(Stored data)
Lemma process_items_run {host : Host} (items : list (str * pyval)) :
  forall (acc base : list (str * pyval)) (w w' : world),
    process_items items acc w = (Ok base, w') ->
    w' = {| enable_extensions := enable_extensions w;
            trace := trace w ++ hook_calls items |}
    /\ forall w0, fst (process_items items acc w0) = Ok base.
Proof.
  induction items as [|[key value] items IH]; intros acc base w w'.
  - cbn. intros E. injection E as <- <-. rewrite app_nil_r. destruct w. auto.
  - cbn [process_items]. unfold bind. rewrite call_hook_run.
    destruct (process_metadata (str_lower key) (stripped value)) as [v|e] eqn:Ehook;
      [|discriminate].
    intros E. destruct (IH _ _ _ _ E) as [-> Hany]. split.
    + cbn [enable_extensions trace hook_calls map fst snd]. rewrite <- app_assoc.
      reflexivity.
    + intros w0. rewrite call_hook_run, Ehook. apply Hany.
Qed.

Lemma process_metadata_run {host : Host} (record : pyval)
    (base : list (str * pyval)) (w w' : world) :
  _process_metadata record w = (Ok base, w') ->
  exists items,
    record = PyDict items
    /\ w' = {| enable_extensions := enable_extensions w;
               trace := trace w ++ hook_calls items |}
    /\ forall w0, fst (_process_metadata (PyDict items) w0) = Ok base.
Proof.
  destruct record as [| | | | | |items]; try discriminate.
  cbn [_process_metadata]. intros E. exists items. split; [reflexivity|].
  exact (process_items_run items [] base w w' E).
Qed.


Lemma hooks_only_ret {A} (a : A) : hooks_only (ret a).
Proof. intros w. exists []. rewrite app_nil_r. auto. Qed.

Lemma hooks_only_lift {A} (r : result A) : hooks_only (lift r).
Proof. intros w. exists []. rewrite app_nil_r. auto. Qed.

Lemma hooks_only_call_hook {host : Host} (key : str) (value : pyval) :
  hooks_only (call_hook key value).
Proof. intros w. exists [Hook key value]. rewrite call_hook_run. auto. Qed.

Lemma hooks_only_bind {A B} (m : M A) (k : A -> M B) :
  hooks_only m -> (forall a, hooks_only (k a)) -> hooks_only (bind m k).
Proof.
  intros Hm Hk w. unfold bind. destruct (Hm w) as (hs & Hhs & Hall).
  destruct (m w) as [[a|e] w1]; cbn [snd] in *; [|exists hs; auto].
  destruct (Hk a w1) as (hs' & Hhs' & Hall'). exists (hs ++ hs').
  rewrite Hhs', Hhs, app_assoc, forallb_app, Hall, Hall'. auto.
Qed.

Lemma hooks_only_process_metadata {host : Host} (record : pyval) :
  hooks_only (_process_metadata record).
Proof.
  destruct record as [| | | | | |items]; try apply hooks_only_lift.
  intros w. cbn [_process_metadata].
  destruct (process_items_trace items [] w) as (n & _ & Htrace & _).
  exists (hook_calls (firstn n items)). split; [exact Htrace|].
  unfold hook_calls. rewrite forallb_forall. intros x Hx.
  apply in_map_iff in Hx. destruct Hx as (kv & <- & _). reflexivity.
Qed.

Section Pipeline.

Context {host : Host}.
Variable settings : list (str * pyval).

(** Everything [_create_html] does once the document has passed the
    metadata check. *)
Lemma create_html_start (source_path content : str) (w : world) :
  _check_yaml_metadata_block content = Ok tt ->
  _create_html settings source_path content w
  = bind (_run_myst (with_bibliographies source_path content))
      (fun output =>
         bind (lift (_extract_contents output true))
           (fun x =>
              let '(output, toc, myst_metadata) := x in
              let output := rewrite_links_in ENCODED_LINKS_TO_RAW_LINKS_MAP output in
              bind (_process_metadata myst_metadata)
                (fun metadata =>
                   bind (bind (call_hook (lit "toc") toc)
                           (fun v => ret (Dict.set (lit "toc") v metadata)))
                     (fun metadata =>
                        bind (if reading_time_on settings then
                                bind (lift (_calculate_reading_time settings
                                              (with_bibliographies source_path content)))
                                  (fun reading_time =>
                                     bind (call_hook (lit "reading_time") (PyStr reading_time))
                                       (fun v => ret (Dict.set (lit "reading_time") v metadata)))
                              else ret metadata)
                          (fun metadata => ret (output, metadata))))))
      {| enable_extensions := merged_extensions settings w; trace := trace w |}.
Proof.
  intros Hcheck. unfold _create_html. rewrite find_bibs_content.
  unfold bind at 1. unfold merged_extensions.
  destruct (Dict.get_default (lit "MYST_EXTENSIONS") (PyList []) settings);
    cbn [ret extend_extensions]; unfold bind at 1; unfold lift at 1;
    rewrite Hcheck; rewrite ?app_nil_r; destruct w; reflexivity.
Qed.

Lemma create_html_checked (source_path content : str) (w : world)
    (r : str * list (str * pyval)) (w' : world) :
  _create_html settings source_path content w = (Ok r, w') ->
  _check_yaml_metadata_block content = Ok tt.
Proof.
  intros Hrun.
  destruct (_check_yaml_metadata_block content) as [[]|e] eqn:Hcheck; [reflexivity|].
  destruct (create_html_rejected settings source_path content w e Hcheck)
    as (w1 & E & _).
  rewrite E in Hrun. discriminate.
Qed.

* * *

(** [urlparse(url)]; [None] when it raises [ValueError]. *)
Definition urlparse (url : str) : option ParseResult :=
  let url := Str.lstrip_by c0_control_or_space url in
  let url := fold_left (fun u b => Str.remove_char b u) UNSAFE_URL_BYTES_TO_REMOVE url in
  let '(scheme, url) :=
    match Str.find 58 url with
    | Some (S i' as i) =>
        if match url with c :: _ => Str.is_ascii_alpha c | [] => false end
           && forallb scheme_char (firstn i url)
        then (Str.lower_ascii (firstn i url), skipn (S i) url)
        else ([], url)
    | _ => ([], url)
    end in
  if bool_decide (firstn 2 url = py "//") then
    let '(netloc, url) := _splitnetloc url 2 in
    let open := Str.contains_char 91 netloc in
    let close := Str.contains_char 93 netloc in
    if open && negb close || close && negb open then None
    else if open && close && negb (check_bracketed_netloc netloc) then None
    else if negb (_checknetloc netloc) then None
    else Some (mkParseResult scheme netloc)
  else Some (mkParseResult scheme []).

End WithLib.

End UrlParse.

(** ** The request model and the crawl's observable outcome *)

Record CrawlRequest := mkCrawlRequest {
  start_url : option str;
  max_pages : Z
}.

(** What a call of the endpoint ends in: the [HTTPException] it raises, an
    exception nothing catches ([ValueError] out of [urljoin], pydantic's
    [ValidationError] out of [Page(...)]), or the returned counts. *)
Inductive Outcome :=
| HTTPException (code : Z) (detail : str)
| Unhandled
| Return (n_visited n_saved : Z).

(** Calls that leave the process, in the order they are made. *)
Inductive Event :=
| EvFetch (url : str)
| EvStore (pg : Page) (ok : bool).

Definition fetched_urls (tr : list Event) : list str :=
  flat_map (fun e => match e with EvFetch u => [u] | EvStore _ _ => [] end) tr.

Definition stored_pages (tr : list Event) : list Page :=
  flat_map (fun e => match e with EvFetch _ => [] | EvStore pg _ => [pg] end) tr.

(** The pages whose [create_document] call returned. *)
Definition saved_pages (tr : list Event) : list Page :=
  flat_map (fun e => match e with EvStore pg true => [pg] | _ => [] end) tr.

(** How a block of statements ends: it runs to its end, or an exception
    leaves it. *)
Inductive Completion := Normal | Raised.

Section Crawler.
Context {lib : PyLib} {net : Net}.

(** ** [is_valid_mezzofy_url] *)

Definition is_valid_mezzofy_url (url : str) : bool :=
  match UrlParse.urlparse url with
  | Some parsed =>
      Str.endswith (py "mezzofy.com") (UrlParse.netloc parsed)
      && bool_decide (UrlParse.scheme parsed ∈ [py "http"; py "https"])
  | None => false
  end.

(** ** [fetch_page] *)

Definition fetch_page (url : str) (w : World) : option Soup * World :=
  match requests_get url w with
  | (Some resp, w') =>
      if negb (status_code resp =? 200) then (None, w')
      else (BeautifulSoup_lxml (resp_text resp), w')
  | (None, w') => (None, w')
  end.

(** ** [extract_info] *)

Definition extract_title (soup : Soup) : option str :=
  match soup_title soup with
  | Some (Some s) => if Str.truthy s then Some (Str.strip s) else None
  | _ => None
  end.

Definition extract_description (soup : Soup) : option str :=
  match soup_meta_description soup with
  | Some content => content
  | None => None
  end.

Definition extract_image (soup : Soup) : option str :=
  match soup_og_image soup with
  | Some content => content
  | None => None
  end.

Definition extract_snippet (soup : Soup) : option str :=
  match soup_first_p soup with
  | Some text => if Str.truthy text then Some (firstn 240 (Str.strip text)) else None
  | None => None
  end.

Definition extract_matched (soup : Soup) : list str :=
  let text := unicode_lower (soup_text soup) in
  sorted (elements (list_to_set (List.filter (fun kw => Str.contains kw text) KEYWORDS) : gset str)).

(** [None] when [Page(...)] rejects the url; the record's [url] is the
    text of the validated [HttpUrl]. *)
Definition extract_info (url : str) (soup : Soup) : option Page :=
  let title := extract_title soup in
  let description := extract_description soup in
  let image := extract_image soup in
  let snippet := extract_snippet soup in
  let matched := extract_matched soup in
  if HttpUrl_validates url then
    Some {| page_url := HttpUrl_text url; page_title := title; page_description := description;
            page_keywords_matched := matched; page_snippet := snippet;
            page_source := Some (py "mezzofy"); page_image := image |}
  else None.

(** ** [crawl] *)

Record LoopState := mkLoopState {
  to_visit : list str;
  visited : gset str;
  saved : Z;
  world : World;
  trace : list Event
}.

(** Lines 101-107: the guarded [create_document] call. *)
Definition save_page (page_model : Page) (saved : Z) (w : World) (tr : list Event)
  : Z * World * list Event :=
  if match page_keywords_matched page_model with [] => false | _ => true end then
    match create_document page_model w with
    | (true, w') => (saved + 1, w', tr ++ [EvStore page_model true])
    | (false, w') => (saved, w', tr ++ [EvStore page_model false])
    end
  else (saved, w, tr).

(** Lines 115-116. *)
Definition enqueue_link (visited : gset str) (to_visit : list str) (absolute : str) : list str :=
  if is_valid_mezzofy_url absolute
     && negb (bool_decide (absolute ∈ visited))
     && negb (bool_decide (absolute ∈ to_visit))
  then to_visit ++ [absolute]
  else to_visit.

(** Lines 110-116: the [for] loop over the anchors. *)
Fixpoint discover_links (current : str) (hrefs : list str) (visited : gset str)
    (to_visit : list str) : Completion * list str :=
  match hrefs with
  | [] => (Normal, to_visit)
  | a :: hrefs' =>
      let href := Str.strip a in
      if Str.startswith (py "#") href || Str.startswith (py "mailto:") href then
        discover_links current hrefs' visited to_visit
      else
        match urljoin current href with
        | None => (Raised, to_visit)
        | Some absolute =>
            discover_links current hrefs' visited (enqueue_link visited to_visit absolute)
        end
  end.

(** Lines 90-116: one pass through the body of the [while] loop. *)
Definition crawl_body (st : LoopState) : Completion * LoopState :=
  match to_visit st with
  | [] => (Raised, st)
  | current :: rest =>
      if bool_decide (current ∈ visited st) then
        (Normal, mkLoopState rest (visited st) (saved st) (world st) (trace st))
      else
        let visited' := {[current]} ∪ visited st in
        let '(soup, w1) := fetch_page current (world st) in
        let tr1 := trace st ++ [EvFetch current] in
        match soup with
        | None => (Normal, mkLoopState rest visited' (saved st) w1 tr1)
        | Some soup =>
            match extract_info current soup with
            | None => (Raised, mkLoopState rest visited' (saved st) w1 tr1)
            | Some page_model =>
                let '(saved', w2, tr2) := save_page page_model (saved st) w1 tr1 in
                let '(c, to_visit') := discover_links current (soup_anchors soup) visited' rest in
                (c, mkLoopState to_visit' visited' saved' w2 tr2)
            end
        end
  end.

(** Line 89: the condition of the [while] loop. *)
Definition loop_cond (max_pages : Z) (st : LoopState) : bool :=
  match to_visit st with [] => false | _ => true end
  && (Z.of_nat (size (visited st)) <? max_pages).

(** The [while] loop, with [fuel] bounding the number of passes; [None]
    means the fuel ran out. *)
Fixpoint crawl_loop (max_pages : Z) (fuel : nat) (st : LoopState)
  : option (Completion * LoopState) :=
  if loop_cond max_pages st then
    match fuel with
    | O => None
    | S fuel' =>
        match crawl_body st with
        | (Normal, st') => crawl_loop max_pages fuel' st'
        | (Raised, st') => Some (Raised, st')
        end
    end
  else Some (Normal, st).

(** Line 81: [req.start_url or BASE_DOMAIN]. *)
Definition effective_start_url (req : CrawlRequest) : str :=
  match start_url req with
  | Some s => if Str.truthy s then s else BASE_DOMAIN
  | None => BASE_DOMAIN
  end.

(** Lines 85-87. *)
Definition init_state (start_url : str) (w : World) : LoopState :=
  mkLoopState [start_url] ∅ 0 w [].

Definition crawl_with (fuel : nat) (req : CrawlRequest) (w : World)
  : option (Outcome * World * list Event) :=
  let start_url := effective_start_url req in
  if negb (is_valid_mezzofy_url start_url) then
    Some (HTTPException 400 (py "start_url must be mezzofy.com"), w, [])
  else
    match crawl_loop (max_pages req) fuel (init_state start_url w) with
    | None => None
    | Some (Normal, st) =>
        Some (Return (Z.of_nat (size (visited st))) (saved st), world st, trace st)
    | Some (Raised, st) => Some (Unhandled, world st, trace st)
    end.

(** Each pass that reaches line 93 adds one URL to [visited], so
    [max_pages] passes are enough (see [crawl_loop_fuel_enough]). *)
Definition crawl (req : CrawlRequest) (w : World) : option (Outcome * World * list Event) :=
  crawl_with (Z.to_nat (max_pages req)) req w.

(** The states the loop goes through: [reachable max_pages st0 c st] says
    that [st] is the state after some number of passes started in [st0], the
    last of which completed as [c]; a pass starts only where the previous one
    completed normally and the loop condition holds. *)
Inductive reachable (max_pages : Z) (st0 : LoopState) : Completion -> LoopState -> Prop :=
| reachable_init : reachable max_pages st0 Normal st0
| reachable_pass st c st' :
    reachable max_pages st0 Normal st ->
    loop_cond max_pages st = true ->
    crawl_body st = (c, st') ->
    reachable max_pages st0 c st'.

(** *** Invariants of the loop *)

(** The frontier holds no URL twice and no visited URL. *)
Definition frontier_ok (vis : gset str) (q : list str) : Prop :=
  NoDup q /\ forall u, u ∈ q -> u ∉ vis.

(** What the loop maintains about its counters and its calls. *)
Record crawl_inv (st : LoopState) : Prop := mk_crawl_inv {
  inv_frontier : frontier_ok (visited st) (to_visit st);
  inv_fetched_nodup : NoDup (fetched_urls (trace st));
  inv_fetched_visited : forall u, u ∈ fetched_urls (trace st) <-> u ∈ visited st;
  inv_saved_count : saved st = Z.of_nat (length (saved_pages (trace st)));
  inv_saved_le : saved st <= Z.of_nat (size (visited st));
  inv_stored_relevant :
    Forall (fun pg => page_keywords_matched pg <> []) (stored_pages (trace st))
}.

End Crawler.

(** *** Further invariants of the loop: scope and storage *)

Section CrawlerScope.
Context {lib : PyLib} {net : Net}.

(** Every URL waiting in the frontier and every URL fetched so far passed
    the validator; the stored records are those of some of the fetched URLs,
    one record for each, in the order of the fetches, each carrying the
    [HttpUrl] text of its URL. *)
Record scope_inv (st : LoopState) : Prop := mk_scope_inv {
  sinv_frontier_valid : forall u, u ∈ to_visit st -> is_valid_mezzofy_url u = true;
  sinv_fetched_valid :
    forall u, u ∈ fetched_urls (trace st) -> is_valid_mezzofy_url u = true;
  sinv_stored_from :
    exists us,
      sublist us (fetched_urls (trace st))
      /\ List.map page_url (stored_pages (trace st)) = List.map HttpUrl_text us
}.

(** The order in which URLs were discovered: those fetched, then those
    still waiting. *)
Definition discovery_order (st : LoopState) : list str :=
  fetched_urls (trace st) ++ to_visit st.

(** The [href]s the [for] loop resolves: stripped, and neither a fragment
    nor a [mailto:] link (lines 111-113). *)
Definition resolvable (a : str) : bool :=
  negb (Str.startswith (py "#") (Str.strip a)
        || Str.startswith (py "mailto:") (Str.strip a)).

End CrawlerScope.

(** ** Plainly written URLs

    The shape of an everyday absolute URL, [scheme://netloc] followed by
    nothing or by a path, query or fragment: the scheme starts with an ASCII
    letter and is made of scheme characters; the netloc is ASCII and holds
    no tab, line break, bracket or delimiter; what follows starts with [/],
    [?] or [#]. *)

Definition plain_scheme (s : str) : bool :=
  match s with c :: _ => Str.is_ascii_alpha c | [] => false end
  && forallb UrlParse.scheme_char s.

---

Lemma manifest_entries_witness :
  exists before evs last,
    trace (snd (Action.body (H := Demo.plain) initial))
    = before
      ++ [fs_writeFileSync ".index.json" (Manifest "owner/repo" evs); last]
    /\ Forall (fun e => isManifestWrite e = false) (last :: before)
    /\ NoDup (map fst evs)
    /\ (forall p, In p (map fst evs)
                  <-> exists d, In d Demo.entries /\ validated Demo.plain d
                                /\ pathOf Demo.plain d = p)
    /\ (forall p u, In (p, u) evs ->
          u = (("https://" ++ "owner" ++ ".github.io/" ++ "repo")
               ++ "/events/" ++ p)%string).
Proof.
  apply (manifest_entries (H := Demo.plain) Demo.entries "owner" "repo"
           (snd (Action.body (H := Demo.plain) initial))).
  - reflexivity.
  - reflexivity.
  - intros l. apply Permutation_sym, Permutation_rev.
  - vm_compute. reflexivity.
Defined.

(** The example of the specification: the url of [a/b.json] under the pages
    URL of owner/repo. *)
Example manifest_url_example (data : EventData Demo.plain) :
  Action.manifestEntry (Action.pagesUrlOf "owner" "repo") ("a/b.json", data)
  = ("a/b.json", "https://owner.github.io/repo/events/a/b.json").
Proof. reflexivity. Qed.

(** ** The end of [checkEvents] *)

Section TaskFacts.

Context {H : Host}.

— TO DO —
Your answer must be the lines above from the one containing "st0 Normal st0" to the one containing "the validator; the", both included, restated word for word.

— ANSWER TO THIS PROBLEM —
| reachable_init : reachable max_pages st0 Normal st0
| reachable_pass st c st' :
    reachable max_pages st0 Normal st ->
    loop_cond max_pages st = true ->
    crawl_body st = (c, st') ->
    reachable max_pages st0 c st'.

(** *** Invariants of the loop *)

(** The frontier holds no URL twice and no visited URL. *)
Definition frontier_ok (vis : gset str) (q : list str) : Prop :=
  NoDup q /\ forall u, u ∈ q -> u ∉ vis.

(** What the loop maintains about its counters and its calls. *)
Record crawl_inv (st : LoopState) : Prop := mk_crawl_inv {
  inv_frontier : frontier_ok (visited st) (to_visit st);
  inv_fetched_nodup : NoDup (fetched_urls (trace st));
  inv_fetched_visited : forall u, u ∈ fetched_urls (trace st) <-> u ∈ visited st;
  inv_saved_count : saved st = Z.of_nat (length (saved_pages (trace st)));
  inv_saved_le : saved st <= Z.of_nat (size (visited st));
  inv_stored_relevant :
    Forall (fun pg => page_keywords_matched pg <> []) (stored_pages (trace st))
}.

End Crawler.

(** *** Further invariants of the loop: scope and storage *)

Section CrawlerScope.
Context {lib : PyLib} {net : Net}.

(** Every URL waiting in the frontier and every URL fetched so far passed
    the validator; the stored records are those of some of the fetched URLs,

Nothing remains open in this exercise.